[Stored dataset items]
**********

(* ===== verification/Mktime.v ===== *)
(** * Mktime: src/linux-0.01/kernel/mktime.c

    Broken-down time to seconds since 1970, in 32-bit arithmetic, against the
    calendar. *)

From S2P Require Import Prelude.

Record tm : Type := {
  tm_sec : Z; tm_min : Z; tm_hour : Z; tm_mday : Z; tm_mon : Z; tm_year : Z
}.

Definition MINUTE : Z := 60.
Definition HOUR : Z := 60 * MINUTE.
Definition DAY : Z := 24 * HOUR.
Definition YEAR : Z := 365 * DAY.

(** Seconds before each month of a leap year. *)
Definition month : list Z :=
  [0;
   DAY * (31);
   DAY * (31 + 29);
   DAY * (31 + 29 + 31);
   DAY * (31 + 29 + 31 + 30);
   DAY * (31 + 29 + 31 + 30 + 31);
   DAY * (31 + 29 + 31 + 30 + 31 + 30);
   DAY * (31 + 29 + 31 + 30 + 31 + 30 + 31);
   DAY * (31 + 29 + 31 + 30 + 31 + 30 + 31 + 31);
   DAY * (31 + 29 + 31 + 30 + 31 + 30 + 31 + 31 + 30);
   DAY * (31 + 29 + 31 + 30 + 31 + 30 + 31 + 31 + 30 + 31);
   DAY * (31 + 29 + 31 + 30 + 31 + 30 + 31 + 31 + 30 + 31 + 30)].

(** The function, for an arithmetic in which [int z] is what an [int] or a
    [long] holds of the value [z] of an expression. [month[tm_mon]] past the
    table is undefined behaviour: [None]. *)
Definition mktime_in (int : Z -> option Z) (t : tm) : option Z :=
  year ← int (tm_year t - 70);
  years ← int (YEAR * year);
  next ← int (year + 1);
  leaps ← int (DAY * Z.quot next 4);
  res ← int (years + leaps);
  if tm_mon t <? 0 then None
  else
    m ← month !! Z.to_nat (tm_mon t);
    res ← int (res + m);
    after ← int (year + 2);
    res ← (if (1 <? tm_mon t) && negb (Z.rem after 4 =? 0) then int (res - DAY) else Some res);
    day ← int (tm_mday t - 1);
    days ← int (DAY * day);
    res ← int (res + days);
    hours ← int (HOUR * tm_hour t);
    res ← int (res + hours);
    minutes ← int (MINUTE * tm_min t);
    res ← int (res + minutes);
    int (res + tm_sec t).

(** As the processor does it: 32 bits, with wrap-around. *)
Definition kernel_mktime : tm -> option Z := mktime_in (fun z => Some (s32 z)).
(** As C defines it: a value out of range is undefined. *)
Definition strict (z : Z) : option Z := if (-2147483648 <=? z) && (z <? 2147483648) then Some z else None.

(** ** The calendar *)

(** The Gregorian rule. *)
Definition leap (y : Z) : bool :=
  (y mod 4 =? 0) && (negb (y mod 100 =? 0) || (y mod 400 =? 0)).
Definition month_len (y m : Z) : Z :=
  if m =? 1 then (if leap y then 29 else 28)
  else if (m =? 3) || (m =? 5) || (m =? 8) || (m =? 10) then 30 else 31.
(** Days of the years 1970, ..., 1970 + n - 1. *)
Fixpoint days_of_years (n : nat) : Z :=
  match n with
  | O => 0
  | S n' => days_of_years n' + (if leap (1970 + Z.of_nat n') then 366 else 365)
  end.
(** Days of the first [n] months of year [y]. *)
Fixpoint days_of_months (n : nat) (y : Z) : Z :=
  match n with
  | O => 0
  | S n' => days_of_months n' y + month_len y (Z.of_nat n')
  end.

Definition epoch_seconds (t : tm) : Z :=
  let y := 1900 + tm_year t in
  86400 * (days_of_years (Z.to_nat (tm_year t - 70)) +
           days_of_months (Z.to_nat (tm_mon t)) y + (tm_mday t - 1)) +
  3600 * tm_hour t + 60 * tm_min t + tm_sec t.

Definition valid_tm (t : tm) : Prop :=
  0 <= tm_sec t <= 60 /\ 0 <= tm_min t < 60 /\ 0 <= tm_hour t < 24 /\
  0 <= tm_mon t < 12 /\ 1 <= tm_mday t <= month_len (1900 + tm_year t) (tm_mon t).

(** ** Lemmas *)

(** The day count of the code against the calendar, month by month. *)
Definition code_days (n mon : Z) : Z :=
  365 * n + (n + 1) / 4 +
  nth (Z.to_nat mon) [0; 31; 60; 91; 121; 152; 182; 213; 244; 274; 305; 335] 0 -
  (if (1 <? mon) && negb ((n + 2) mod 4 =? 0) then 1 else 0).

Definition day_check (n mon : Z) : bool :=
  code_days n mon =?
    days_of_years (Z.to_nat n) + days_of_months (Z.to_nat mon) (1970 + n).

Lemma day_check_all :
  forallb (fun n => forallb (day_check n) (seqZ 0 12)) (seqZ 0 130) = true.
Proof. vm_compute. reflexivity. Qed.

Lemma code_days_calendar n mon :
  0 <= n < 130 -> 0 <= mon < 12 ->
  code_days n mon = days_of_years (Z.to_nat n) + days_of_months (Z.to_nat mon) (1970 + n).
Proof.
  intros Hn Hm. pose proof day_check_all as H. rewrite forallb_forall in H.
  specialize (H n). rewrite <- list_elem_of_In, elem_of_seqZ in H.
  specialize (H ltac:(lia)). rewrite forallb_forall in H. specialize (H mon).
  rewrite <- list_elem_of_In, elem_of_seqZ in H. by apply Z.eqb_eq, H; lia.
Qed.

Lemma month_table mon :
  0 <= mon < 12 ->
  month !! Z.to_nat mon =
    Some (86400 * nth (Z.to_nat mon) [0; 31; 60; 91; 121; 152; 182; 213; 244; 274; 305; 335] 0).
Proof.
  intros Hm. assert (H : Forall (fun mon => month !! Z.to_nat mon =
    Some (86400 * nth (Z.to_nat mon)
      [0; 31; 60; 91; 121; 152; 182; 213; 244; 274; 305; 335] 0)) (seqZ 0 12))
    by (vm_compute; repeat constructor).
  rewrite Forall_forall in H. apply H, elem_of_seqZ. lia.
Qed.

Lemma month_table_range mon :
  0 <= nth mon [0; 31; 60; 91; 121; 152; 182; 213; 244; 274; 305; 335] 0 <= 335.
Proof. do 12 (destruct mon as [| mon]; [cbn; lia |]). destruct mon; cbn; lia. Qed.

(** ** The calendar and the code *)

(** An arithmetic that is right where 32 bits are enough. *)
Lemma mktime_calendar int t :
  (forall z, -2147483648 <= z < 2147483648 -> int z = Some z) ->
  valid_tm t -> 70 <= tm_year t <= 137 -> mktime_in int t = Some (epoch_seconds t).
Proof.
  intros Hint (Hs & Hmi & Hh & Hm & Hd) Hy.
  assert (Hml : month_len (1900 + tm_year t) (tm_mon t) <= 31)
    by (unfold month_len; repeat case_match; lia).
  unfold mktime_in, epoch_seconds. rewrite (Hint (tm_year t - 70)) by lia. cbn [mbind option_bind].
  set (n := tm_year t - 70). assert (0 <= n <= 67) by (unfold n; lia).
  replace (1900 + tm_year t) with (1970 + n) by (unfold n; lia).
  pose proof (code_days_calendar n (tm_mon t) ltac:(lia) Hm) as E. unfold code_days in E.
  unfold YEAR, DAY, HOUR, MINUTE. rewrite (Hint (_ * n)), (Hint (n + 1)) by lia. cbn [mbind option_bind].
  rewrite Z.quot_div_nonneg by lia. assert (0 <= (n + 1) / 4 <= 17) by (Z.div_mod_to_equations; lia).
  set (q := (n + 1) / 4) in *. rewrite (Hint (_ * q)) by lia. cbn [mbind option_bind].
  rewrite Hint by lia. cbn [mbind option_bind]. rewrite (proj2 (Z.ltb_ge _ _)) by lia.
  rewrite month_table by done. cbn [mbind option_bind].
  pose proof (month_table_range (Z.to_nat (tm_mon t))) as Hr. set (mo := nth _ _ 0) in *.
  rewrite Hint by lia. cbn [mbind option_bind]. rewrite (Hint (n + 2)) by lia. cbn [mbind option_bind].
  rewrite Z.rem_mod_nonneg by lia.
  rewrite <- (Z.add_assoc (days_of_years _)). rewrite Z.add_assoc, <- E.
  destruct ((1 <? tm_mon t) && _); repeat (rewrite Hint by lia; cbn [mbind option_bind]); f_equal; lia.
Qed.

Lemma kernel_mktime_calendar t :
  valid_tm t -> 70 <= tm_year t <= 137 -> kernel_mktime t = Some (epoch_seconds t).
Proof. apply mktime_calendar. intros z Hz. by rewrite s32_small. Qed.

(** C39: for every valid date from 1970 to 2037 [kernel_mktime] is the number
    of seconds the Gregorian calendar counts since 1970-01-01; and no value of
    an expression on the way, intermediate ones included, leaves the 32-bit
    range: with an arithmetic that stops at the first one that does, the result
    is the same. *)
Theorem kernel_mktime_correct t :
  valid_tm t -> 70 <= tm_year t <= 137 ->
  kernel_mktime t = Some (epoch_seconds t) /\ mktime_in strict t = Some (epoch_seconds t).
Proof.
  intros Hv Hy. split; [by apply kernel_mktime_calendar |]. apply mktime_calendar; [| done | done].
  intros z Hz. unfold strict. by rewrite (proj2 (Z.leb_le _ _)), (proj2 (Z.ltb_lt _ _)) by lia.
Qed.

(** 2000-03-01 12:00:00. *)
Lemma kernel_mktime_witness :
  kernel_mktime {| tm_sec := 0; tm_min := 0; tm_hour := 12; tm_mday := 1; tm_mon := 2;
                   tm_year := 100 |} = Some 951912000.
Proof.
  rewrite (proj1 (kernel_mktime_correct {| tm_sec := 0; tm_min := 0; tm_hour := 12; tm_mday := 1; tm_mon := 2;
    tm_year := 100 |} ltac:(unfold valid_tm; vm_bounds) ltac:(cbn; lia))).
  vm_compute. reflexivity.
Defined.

**********

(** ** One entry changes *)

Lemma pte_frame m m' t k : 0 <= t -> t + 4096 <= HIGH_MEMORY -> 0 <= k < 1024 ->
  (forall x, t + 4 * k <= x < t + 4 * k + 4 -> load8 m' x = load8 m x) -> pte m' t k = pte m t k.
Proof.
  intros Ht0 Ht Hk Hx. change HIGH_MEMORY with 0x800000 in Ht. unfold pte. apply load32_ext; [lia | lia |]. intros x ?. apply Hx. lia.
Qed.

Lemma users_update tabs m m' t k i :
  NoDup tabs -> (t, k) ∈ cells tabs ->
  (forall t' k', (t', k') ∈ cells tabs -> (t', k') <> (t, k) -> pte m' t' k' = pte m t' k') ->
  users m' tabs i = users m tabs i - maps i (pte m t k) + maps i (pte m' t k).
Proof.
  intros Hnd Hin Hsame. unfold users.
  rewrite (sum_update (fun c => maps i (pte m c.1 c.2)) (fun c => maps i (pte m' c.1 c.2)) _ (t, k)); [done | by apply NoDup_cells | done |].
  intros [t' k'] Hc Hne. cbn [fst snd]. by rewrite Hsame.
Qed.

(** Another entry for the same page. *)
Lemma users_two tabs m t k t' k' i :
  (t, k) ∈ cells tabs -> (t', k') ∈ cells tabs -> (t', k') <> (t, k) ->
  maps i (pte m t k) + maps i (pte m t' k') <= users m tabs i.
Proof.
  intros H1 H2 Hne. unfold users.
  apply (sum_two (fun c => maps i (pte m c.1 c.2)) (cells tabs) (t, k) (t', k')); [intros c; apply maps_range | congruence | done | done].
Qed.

**********

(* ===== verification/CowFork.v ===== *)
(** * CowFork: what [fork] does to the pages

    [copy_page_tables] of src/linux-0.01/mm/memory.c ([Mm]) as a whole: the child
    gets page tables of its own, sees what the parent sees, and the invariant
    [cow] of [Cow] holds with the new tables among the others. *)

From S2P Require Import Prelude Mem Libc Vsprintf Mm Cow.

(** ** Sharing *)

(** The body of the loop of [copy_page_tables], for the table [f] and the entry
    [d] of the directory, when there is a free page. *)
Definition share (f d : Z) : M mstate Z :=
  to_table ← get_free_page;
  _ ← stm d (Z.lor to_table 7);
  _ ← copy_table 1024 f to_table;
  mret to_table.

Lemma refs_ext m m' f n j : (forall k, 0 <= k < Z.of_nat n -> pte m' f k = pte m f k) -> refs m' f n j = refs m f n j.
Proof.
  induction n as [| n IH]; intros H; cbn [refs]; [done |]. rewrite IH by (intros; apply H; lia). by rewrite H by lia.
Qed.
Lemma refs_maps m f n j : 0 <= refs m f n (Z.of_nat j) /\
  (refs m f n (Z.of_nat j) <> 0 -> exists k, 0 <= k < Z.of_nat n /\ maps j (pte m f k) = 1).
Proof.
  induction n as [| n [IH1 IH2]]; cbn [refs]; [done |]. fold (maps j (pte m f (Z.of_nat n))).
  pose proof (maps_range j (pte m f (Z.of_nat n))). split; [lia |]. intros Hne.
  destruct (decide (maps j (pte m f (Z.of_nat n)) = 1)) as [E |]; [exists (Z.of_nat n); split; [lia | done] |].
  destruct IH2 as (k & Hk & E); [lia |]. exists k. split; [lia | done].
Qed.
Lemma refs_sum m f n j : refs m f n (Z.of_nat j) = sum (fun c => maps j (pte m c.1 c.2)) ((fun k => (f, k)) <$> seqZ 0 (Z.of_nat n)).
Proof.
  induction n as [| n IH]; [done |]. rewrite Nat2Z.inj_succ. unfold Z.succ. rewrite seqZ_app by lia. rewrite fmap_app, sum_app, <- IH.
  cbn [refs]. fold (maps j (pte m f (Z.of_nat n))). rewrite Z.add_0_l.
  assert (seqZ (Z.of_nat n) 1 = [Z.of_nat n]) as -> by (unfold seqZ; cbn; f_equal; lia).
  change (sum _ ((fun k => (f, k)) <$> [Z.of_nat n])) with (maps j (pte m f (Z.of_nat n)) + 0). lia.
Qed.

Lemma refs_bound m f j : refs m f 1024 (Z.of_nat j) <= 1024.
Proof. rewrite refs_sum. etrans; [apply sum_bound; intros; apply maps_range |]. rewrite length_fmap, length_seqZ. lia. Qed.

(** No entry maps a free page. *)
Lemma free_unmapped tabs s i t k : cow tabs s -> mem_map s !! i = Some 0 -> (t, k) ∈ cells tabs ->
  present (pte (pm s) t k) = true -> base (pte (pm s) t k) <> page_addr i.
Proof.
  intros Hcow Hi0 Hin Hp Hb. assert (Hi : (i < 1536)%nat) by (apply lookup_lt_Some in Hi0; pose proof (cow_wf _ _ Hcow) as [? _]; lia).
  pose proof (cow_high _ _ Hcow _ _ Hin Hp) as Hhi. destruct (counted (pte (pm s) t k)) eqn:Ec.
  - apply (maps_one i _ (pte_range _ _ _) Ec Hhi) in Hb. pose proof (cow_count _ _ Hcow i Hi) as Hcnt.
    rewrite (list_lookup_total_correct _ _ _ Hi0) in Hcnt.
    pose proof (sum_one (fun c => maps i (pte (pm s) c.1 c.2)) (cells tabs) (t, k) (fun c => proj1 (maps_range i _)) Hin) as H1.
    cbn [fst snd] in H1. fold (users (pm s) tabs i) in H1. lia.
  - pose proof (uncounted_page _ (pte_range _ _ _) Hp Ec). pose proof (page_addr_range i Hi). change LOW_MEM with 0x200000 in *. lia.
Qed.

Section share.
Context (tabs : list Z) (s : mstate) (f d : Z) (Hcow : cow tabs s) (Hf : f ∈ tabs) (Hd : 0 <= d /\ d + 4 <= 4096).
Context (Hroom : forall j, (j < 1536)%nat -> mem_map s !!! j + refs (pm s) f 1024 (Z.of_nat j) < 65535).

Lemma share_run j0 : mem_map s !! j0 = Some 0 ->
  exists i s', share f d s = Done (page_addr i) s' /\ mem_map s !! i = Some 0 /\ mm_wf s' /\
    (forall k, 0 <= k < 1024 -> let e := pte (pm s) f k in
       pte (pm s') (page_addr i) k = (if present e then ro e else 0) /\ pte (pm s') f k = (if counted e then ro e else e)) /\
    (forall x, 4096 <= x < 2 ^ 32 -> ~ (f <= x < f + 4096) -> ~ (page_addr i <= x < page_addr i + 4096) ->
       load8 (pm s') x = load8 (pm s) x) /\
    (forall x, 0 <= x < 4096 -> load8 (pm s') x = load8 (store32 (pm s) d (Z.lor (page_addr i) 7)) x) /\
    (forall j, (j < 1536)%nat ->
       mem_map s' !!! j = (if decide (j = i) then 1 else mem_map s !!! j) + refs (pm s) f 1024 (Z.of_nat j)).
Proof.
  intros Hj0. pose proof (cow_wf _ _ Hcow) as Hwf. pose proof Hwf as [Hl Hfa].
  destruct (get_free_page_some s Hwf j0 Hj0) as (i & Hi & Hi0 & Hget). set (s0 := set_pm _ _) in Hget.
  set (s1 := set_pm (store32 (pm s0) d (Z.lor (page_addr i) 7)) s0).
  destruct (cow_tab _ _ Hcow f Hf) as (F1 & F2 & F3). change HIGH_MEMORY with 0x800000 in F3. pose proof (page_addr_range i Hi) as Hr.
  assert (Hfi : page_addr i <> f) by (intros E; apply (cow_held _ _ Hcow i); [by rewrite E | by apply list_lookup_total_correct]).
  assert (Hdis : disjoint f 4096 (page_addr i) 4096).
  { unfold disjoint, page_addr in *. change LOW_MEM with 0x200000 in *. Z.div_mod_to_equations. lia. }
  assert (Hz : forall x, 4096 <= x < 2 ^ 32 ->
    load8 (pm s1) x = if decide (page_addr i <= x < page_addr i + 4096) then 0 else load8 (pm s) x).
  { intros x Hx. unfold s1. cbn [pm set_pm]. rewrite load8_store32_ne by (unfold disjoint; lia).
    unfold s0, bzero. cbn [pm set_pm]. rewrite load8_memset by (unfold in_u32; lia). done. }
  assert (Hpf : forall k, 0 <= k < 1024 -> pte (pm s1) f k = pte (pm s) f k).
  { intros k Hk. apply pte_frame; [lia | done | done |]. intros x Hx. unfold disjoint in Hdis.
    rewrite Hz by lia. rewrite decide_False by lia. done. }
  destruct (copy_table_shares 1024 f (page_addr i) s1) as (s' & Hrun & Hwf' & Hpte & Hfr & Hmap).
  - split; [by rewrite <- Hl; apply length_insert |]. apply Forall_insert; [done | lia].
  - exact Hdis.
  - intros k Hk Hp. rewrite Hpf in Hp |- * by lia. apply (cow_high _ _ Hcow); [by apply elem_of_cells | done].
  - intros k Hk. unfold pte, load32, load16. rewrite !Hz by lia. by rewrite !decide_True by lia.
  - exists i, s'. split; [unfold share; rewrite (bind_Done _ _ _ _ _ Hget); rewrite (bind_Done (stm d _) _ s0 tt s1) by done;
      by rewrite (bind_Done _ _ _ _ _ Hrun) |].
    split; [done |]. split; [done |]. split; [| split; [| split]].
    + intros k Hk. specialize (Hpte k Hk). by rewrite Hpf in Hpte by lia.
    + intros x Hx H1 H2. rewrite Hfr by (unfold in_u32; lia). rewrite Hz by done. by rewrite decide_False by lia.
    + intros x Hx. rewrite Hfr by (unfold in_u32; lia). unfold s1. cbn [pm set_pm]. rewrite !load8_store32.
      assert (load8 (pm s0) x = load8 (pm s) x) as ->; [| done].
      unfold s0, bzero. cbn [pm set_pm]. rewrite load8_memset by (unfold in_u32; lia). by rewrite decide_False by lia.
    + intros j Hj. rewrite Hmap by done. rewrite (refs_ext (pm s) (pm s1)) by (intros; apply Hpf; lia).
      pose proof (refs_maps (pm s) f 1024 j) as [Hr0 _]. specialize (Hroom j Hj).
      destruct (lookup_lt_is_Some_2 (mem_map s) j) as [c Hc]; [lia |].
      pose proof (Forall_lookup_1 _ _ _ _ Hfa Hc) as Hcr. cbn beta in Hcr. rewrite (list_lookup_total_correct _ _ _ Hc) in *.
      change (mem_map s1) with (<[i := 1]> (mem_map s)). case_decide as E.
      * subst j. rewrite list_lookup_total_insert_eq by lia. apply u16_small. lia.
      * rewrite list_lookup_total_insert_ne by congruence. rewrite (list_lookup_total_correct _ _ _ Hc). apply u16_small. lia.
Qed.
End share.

**********

_Task details_
Could you reproduce exactly the lines of the entries above, from the one with "intros Hcow Hi0" through the one with "(forall k, 0 <= k < 1024", and nothing else?

_Output of the exercise_
  intros Hcow Hi0 Hin Hp Hb. assert (Hi : (i < 1536)%nat) by (apply lookup_lt_Some in Hi0; pose proof (cow_wf _ _ Hcow) as [? _]; lia).
  pose proof (cow_high _ _ Hcow _ _ Hin Hp) as Hhi. destruct (counted (pte (pm s) t k)) eqn:Ec.
  - apply (maps_one i _ (pte_range _ _ _) Ec Hhi) in Hb. pose proof (cow_count _ _ Hcow i Hi) as Hcnt.
    rewrite (list_lookup_total_correct _ _ _ Hi0) in Hcnt.
    pose proof (sum_one (fun c => maps i (pte (pm s) c.1 c.2)) (cells tabs) (t, k) (fun c => proj1 (maps_range i _)) Hin) as H1.
    cbn [fst snd] in H1. fold (users (pm s) tabs i) in H1. lia.
  - pose proof (uncounted_page _ (pte_range _ _ _) Hp Ec). pose proof (page_addr_range i Hi). change LOW_MEM with 0x200000 in *. lia.
Qed.

Section share.
Context (tabs : list Z) (s : mstate) (f d : Z) (Hcow : cow tabs s) (Hf : f ∈ tabs) (Hd : 0 <= d /\ d + 4 <= 4096).
Context (Hroom : forall j, (j < 1536)%nat -> mem_map s !!! j + refs (pm s) f 1024 (Z.of_nat j) < 65535).

Lemma share_run j0 : mem_map s !! j0 = Some 0 ->
  exists i s', share f d s = Done (page_addr i) s' /\ mem_map s !! i = Some 0 /\ mm_wf s' /\
    (forall k, 0 <= k < 1024 -> let e := pte (pm s) f k in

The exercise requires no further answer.